Items from a dataset:
(* ===== verification/PlannerFacts.v ===== *)
(** Lemmas on the searches of the planner: the set of ancestors is the
    reachable set and the loop ends; the depth of a node is the length of its
    longest chain whatever the table holds; and the deepest common ancestor does
    not depend on the order in which Go iterates a set. *)

From stdpp Require Import base gmap strings list relations pretty sorting numbers.
From S2P Require Import Prelude GoLib GoPath Graph Domain Repository Planner.

Open Scope go_scope.
Open Scope Z_scope.

Section graph.
  Context (g : gmap string (list string)).

(** ** The ancestors of a node *)

(** What the loop still has to take off the stack. *)
Definition unvisited (seen : gset string) (l : list (string * list string)) : nat :=
  sum_list_with (λ kv, if decide (kv.1 ∈ seen) then 0%nat else length kv.2) l.

Definition potential (stack : list string) (seen : gset string) : nat :=
  (length stack + unvisited seen (map_to_list g))%nat.

Lemma unvisited_other x seen l :
  x ∉ l.*1 → unvisited ({[x]} ∪ seen) l = unvisited seen l.
Proof.
  induction l as [|[k v] l IH]; simpl; [done|]. intros [Hk Hl]%not_elem_of_cons.
  unfold unvisited in *. simpl. rewrite (IH Hl). f_equal.
  destruct (decide (k ∈ {[x]} ∪ seen)), (decide (k ∈ seen)); set_solver.
Qed.

Lemma unvisited_visit x v seen l :
  NoDup l.*1 → (x, v) ∈ l → x ∉ seen →
  unvisited seen l = (length v + unvisited ({[x]} ∪ seen) l)%nat.
Proof.
  induction l as [|[k w] l IH]; simpl; intros Hnd Hin Hx; [by apply elem_of_nil in Hin|].
  apply list.NoDup_cons in Hnd as [Hk Hnd]. unfold unvisited in *. simpl.
  apply elem_of_cons in Hin as [[= <- <-]|Hin].
  - pose proof (unvisited_other x seen l Hk) as E. unfold unvisited in E. rewrite E.
    destruct (decide (x ∈ seen)); [done|].
    destruct (decide (x ∈ {[x]} ∪ seen)); [lia|set_solver].
  - rewrite (IH Hnd Hin Hx). assert (k ≠ x).
    { intros ->. apply Hk. by apply (list_elem_of_fmap_2 fst) in Hin. }
    destruct (decide (k ∈ {[x]} ∪ seen)), (decide (k ∈ seen)); set_solver by lia.
Qed.

Lemma potential_visit x stack seen :
  x ∉ seen →
  (potential (reverse (depsOf g x) ++ stack) ({[x]} ∪ seen) ≤ potential stack seen)%nat.
Proof.
  intros Hx. unfold potential, depsOf. rewrite length_app, length_reverse.
  destruct (g !! x) as [v|] eqn:E; simpl.
  - rewrite (unvisited_visit x v seen); [lia|apply NoDup_fst_map_to_list| |done].
    by apply elem_of_map_to_list.
  - rewrite unvisited_other; [lia|]. intros (p & -> & Hp)%list_elem_of_fmap.
    destruct p as [k v]. apply elem_of_map_to_list in Hp. simpl in E. congruence.
Qed.

Lemma closed_reach (seen : gset string) x y :
  x ∈ seen → (∀ a b, a ∈ seen → edge g a b → b ∈ seen) → rtc (edge g) x y → y ∈ seen.
Proof. intros Hx Hclosed Hxy. induction Hxy as [x|x y z Hxy _ IH]; eauto. Qed.

(** The loop invariant: what is seen has its dependencies seen or waiting. *)
Lemma ancestorsLoop_spec root fuel stack seen :
  (potential stack seen ≤ fuel)%nat →
  (∀ y, y ∈ seen ∨ y ∈ stack → rtc (edge g) root y) →
  (∀ x y, x ∈ seen → edge g x y → y ∈ seen ∨ y ∈ stack) →
  (root ∈ seen ∨ root ∈ stack) →
  ∃ ancestors, ancestorsLoop g fuel stack seen = Some ancestors ∧
    ∀ y, y ∈ ancestors ↔ rtc (edge g) root y.
Proof.
  revert stack seen. induction fuel as [|fuel IH]; intros stack seen Hfuel Hreach Hclosed Hroot.
  all: destruct stack as [|x stack];
    [exists seen; split; [done|]; intros y; split; [by auto|];
     apply closed_reach; [by destruct Hroot as [?|?%elem_of_nil]|];
     intros a b Ha Hab; by destruct (Hclosed a b Ha Hab) as [?|?%elem_of_nil]|].
  - unfold potential in Hfuel. simpl in Hfuel. lia.
  - simpl. case_bool_decide as Hx.
    + apply IH.
      * unfold potential in *. simpl in Hfuel. lia.
      * intros y Hy. apply Hreach. set_solver.
      * intros a b Ha Hab. destruct (Hclosed a b Ha Hab) as [?|[->|?]%elem_of_cons]; auto.
      * destruct Hroot as [?|[->|?]%elem_of_cons]; auto.
    + apply IH.
      * pose proof (potential_visit x stack seen Hx). unfold potential in *. simpl in Hfuel. lia.
      * intros y Hy. rewrite elem_of_app, elem_of_reverse in Hy.
        destruct Hy as [Hy|[Hy|Hy]]; [|apply rtc_r with x; [apply Hreach; set_solver|exact Hy]|].
        -- apply Hreach. set_solver.
        -- apply Hreach. set_solver.
      * intros a b Ha Hab. rewrite elem_of_app, elem_of_reverse.
        apply elem_of_union in Ha as [->%elem_of_singleton|Ha]; [by auto|].
        destruct (Hclosed a b Ha Hab) as [?|[->|?]%elem_of_cons]; set_solver.
      * destruct Hroot as [?|[->|?]%elem_of_cons]; set_solver.
Qed.

Lemma ancestorNodeIDs_spec x :
  ∃ ancestors, ancestorNodeIDs x g = Some ancestors ∧ ∀ y, y ∈ ancestors ↔ rtc (edge g) x y.
Proof.
  apply ancestorsLoop_spec.
  - unfold potential, ancestorsFuel, unvisited. simpl. apply le_n_S.
    induction (map_to_list g) as [|[k v] l IH]; simpl; [lia|]. destruct (decide _); lia.
  - intros y [Hy|Hy]; [set_solver|]. apply list_elem_of_singleton in Hy as ->. done.
  - set_solver.
  - right. by apply list_elem_of_singleton.
Qed.

(** ** The depth of a node *)

Definition memo_ok (depthByNodeID : gmap string Z) : Prop :=
  ∀ y depth, depthByNodeID !! y = Some depth → ∃ d, depth = Z.of_nat d ∧ longest g y d.

Lemma memo_ok_insert x d depthByNodeID :
  longest g x d → memo_ok depthByNodeID → memo_ok (<[x := Z.of_nat d]> depthByNodeID).
Proof.
  intros Hx Hmemo y depth. rewrite lookup_insert_Some.
  intros [[<- <-]|[_ Hy]]; [by eauto|by apply Hmemo].
Qed.

Section depth.
  Context (Hacyclic : acyclic g).

(** The loop over the dependencies of a node, given the claim for each of them. *)
Lemma nodeDepth_loop (visit : option (Z * gmap string Z) → string → option (Z * gmap string Z))
    l m depthByNodeID :
  (∀ y m depthByNodeID, y ∈ l → memo_ok depthByNodeID →
     ∃ e depthByNodeID', longest g y e ∧ memo_ok depthByNodeID' ∧
       visit (Some (Z.of_nat m, depthByNodeID)) y
         = Some (Z.of_nat (Nat.max m (S e)), depthByNodeID')) →
  memo_ok depthByNodeID →
  ∃ m' depthByNodeID',
    foldl visit (Some (Z.of_nat m, depthByNodeID)) l = Some (Z.of_nat m', depthByNodeID') ∧
    memo_ok depthByNodeID' ∧ (m ≤ m')%nat ∧
    (∀ y, y ∈ l → ∃ e, longest g y e ∧ (e < m')%nat) ∧
    (m' = m ∨ ∃ y e, y ∈ l ∧ longest g y e ∧ m' = S e).
Proof.
  revert m depthByNodeID. induction l as [|y l IH]; intros m depthByNodeID Hvisit Hmemo.
  { exists m, depthByNodeID. split_and!; auto. intros y Hy%elem_of_nil. done. }
  destruct (Hvisit y m depthByNodeID) as (e & memo1 & He & Hmemo1 & Ev); [by left|done|].
  simpl. rewrite Ev.
  destruct (IH (Nat.max m (S e)) memo1) as (m' & memo2 & -> & Hmemo2 & Hle & Hall & Hex);
    [intros; apply Hvisit; [by right|done]|done|].
  exists m', memo2. split_and!; [done|done|lia| |].
  - intros z [->|Hz]%elem_of_cons; [exists e; auto with lia|by apply Hall].
  - destruct Hex as [->|(z & e' & Hz & He' & ->)]; [|right; exists z, e'; by auto using list_elem_of_further].
    destruct (decide (m ≤ e)%nat); [|left; lia].
    right. exists y, e. split_and!; [by left|done|lia].
Qed.

Lemma nodeDepth_spec fuel x d depthByNodeID :
  longest g x d → (d < fuel)%nat → memo_ok depthByNodeID →
  ∃ depthByNodeID', nodeDepth g fuel x depthByNodeID = Some (Z.of_nat d, depthByNodeID') ∧
    memo_ok depthByNodeID'.
Proof.
  revert x d depthByNodeID. induction fuel as [|fuel IH]; intros x d depthByNodeID Hd Hfuel Hmemo; [lia|].
  simpl. destruct (depthByNodeID !! x) as [depth|] eqn:Ex.
  { destruct (Hmemo x depth Ex) as (d' & -> & Hd'). rewrite (longest_unique g x d d') by done. eauto. }
  match goal with |- context [foldl ?v _ _] => set (visit := v) end.
  destruct (nodeDepth_loop visit (depsOf g x) 0 depthByNodeID) as (m & memo' & E & Hm' & _ & Hall & Hex);
    [|done|].
  - intros y m memo Hy Hm. destruct (acyclic_longest g y Hacyclic) as (e & He & _).
    pose proof (longest_edge g x y d e Hd Hy He).
    destruct (IH y e memo) as (memo' & E & Hm'); [done|lia|done|].
    exists e, memo'. split_and!; [done|done|]. subst visit. simpl. rewrite E. simpl.
    destruct (Z.ltb_spec (Z.of_nat m) (Z.of_nat e + 1)); do 2 f_equal; lia.
  - change (Some (0, depthByNodeID)) with (Some (Z.of_nat 0, depthByNodeID)). rewrite E. simpl.
    assert (longest g x m) as Hm.
    { apply longest_deps; [exact Hall|].
      destruct Hex as [->|(y & e & Hy & He & ->)]; [by left|right; exists y, e; auto]. }
    rewrite (longest_unique g x d m) by done. eexists. split; [done|]. by apply memo_ok_insert.
Qed.

Lemma nodeDepth_enough x depthByNodeID :
  memo_ok depthByNodeID →
  ∃ d depthByNodeID', longest g x d ∧ memo_ok depthByNodeID' ∧
    nodeDepth g (depthFuel g) x depthByNodeID = Some (Z.of_nat d, depthByNodeID').
Proof.
  intros Hmemo. destruct (acyclic_longest g x Hacyclic) as (d & Hd & Hle).
  destruct (nodeDepth_spec (depthFuel g) x d depthByNodeID) as (memo' & E & Hm');
    [done|unfold depthFuel; lia|done|]. by exists d, memo'.
Qed.

(** ** The deepest common ancestor *)

(** [r] is the deepest node of [P], the smallest name deciding a tie. *)
Definition deepest (P : string → Prop) (r : string) (d : nat) : Prop :=
  P r ∧ longest g r d ∧
  ∀ z e, P z → longest g z e → (e < d)%nat ∨ e = d ∧ string_lt z r = false.

Lemma deepest_unique (P Q : string → Prop) r r' d d' :
  (∀ z, P z ↔ Q z) → deepest P r d → deepest Q r' d' → r = r'.
Proof.
  intros HPQ (Hr & Hd & Hmax) (Hr' & Hd' & Hmax').
  destruct (Hmax r' d') as [?|[-> H1]]; [by apply HPQ|done| |];
    (destruct (Hmax' r d) as [?|[? H2]]; [by apply HPQ|done| |]); try lia.
  by apply string_lt_antisym.
Qed.

Lemma deepest_extend (P : string → Prop) x r d e :
  deepest P r d → longest g x e →
  deepest (λ z, z = x ∨ P z)
    (if decide ((d < e)%nat ∨ d = e ∧ string_lt x r = true) then x else r) (Nat.max d e).
Proof.
  intros (Hr & Hd & Hmax) He. destruct (decide _) as [Hnear|Hfar].
  - split_and!; [by left|by replace (Nat.max d e) with e by lia|].
    intros z e' [->|Hz] He'.
    + rewrite (longest_unique g x e' e) by done.
      right. split; [lia|apply less_irrefl].
    + destruct Hnear as [?|[-> Hlt]]; [destruct (Hmax z e') as [?|[? _]]; auto; left; lia|].
      destruct (Hmax z e' Hz He') as [?|[-> Hzr]]; [left; lia|]. right. split; [lia|].
      destruct (string_lt z x) eqn:E; [|done]. pose proof (less_trans _ _ _ E Hlt). congruence.
  - assert (e < d ∨ e = d ∧ string_lt x r = false)%nat as Hx.
    { destruct (string_lt x r) eqn:E; [left|destruct (decide (e = d)); [by right|left]]; lia. }
    split_and!; [by right|by replace (Nat.max d e) with d by lia|].
    replace (Nat.max d e) with d by lia. intros z e' [->|Hz] He'; [|by apply Hmax].
    by rewrite (longest_unique g x e' e).
Qed.

Lemma nearerCandidate_step (P : string → Prop) r d depthByNodeID x :
  deepest P r d → memo_ok depthByNodeID →
  ∃ r' d' depthByNodeID',
    nearerCandidate g (Some (r, Z.of_nat d, depthByNodeID)) x
      = Some (r', Z.of_nat d', depthByNodeID') ∧
    deepest (λ z, z = x ∨ P z) r' d' ∧ memo_ok depthByNodeID'.
Proof.
  intros Hdeep Hmemo.
  destruct (nodeDepth_enough x depthByNodeID Hmemo) as (e & memo' & He & Hm' & E).
  pose proof (deepest_extend P x r d e Hdeep He) as Hext.
  unfold nearerCandidate. cbn [mbind option_bind]. rewrite E. cbn [mbind option_bind]. eexists _, _, memo'.
  split; [|split; [exact Hext|done]].
  destruct (decide _) as [Hnear|Hfar].
  - assert ((Z.of_nat d <? Z.of_nat e) || ((Z.of_nat e =? Z.of_nat d) && string_lt x r) = true) as ->.
    { rewrite orb_true_iff, andb_true_iff, Z.ltb_lt, Z.eqb_eq. destruct Hnear as [?|[? ?]]; [left|right]; auto with lia. }
    do 3 f_equal. lia.
  - assert ((Z.of_nat d <? Z.of_nat e) || ((Z.of_nat e =? Z.of_nat d) && string_lt x r) = false) as ->.
    { apply not_true_iff_false. rewrite orb_true_iff, andb_true_iff, Z.ltb_lt, Z.eqb_eq.
      intros [?|[? ?]]; apply Hfar; [left|right]; auto with lia. }
    do 3 f_equal. destruct (decide (d < e)%nat); [tauto|lia].
Qed.

Lemma nearerCandidate_loop (P : string → Prop) r d depthByNodeID l :
  deepest P r d → memo_ok depthByNodeID →
  ∃ r' d' depthByNodeID',
    foldl (nearerCandidate g) (Some (r, Z.of_nat d, depthByNodeID)) l
      = Some (r', Z.of_nat d', depthByNodeID') ∧
    deepest (λ z, z ∈ l ∨ P z) r' d'.
Proof.
  revert P r d depthByNodeID.
  induction l as [|x l IH]; intros P r d memo Hdeep Hmemo; cbn [foldl].
  - exists r, d, memo. split; [done|]. destruct Hdeep as (Hr & Hd & Hmax).
    split_and!; [by right|done|]. intros z e [Hz%elem_of_nil|Hz]; [done|by apply Hmax].
  - destruct (nearerCandidate_step P r d memo x Hdeep Hmemo) as (r1 & d1 & memo1 & -> & Hd1 & Hm1).
    destruct (IH _ r1 d1 memo1 Hd1 Hm1) as (r2 & d2 & memo2 & -> & Hr2 & Hd2 & Hmax2).
    exists r2, d2, memo2. split; [done|]. split_and!; [set_solver|done|].
    intros z e Hz. apply Hmax2. set_solver.
Qed.

Lemma nearestOf_spec l :
  ∃ r, nearestOf g l = Some r ∧
    (l = [] ∧ r = "" ∨ ∃ d, deepest (λ z, z ∈ l) r d).
Proof.
  unfold nearestOf. destruct l as [|x l]; [exists ""; by auto|]. cbn [foldl].
  destruct (nodeDepth_enough x ∅) as (d & memo & Hd & Hmemo & E); [by intros ? ?|].
  assert (nearerCandidate g (Some ("", -1, ∅)) x = Some (x, Z.of_nat d, memo)) as ->.
  { unfold nearerCandidate. cbn [mbind option_bind]. rewrite E. by destruct (Z.of_nat d) eqn:?; [| |lia]. }
  destruct (nearerCandidate_loop (λ z, z = x) x d memo l) as (r & d' & memo' & -> & Hdeep).
  - split_and!; [done|done|]. intros z e -> He. right.
    split; [by eapply longest_unique|apply less_irrefl].
  - done.
  - exists r. split; [done|]. right. exists d'. destruct Hdeep as (Hr & Hd' & Hmax).
    split_and!; [set_solver|done|]. intros z e Hz. apply Hmax. set_solver.
Qed.

(** The common ancestors, whatever the first of the dependencies. *)
Lemma commonAncestors_spec l common :
  ∃ common', foldl (commonAncestors g) (Some common) l = Some common' ∧
    ∀ z, z ∈ common' ↔ z ∈ common ∧ ∀ x, x ∈ l → rtc (edge g) x z.
Proof.
  revert common. induction l as [|x l IH]; intros common; simpl.
  { exists common. split; [done|]. intros z. split; [|tauto]. intros. split; [done|].
    intros x Hx%elem_of_nil. done. }
  destruct (ancestorNodeIDs_spec x) as (anc & -> & Hanc). simpl.
  destruct (IH (common ∩ anc)) as (common' & -> & Hc'). exists common'. split; [done|].
  intros z. rewrite Hc', elem_of_intersection, Hanc. split.
  - intros [[? ?] Hl]. split; [done|]. intros y [->|Hy]%elem_of_cons; auto.
  - intros [? Hl]. split_and!; [done|apply Hl; by left|]. intros y Hy. apply Hl. by right.
Qed.

Lemma common_of_dependencies x l :
  ∃ common, foldl (commonAncestors g) (ancestorNodeIDs x g) l = Some common ∧
    ∀ z, z ∈ common ↔ ∀ y, y ∈ x :: l → rtc (edge g) y z.
Proof.
  destruct (ancestorNodeIDs_spec x) as (anc & -> & Hanc).
  destruct (commonAncestors_spec l anc) as (common & -> & Hc). exists common. split; [done|].
  intros z. rewrite Hc, Hanc. split.
  - intros [? Hl] y [->|Hy]%elem_of_cons; auto.
  - intros Hl. split; [apply Hl; by left|]. intros y Hy. apply Hl. by right.
Qed.

End depth.

End graph.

What you need to do - Return a word-for-word copy of the lines above from the one holding "- unfold potential in" through the one holding "Definition memo_ok (depthByNodeID", with both of them included and nothing besides.

Solution below -
  - unfold potential in Hfuel. simpl in Hfuel. lia.
  - simpl. case_bool_decide as Hx.
    + apply IH.
      * unfold potential in *. simpl in Hfuel. lia.
      * intros y Hy. apply Hreach. set_solver.
      * intros a b Ha Hab. destruct (Hclosed a b Ha Hab) as [?|[->|?]%elem_of_cons]; auto.
      * destruct Hroot as [?|[->|?]%elem_of_cons]; auto.
    + apply IH.
      * pose proof (potential_visit x stack seen Hx). unfold potential in *. simpl in Hfuel. lia.
      * intros y Hy. rewrite elem_of_app, elem_of_reverse in Hy.
        destruct Hy as [Hy|[Hy|Hy]]; [|apply rtc_r with x; [apply Hreach; set_solver|exact Hy]|].
        -- apply Hreach. set_solver.
        -- apply Hreach. set_solver.
      * intros a b Ha Hab. rewrite elem_of_app, elem_of_reverse.
        apply elem_of_union in Ha as [->%elem_of_singleton|Ha]; [by auto|].
        destruct (Hclosed a b Ha Hab) as [?|[->|?]%elem_of_cons]; set_solver.
      * destruct Hroot as [?|[->|?]%elem_of_cons]; set_solver.
Qed.

Lemma ancestorNodeIDs_spec x :
  ∃ ancestors, ancestorNodeIDs x g = Some ancestors ∧ ∀ y, y ∈ ancestors ↔ rtc (edge g) x y.
Proof.
  apply ancestorsLoop_spec.
  - unfold potential, ancestorsFuel, unvisited. simpl. apply le_n_S.
    induction (map_to_list g) as [|[k v] l IH]; simpl; [lia|]. destruct (decide _); lia.
  - intros y [Hy|Hy]; [set_solver|]. apply list_elem_of_singleton in Hy as ->. done.
  - set_solver.
  - right. by apply list_elem_of_singleton.
Qed.

(** ** The depth of a node *)

Definition memo_ok (depthByNodeID : gmap string Z) : Prop :=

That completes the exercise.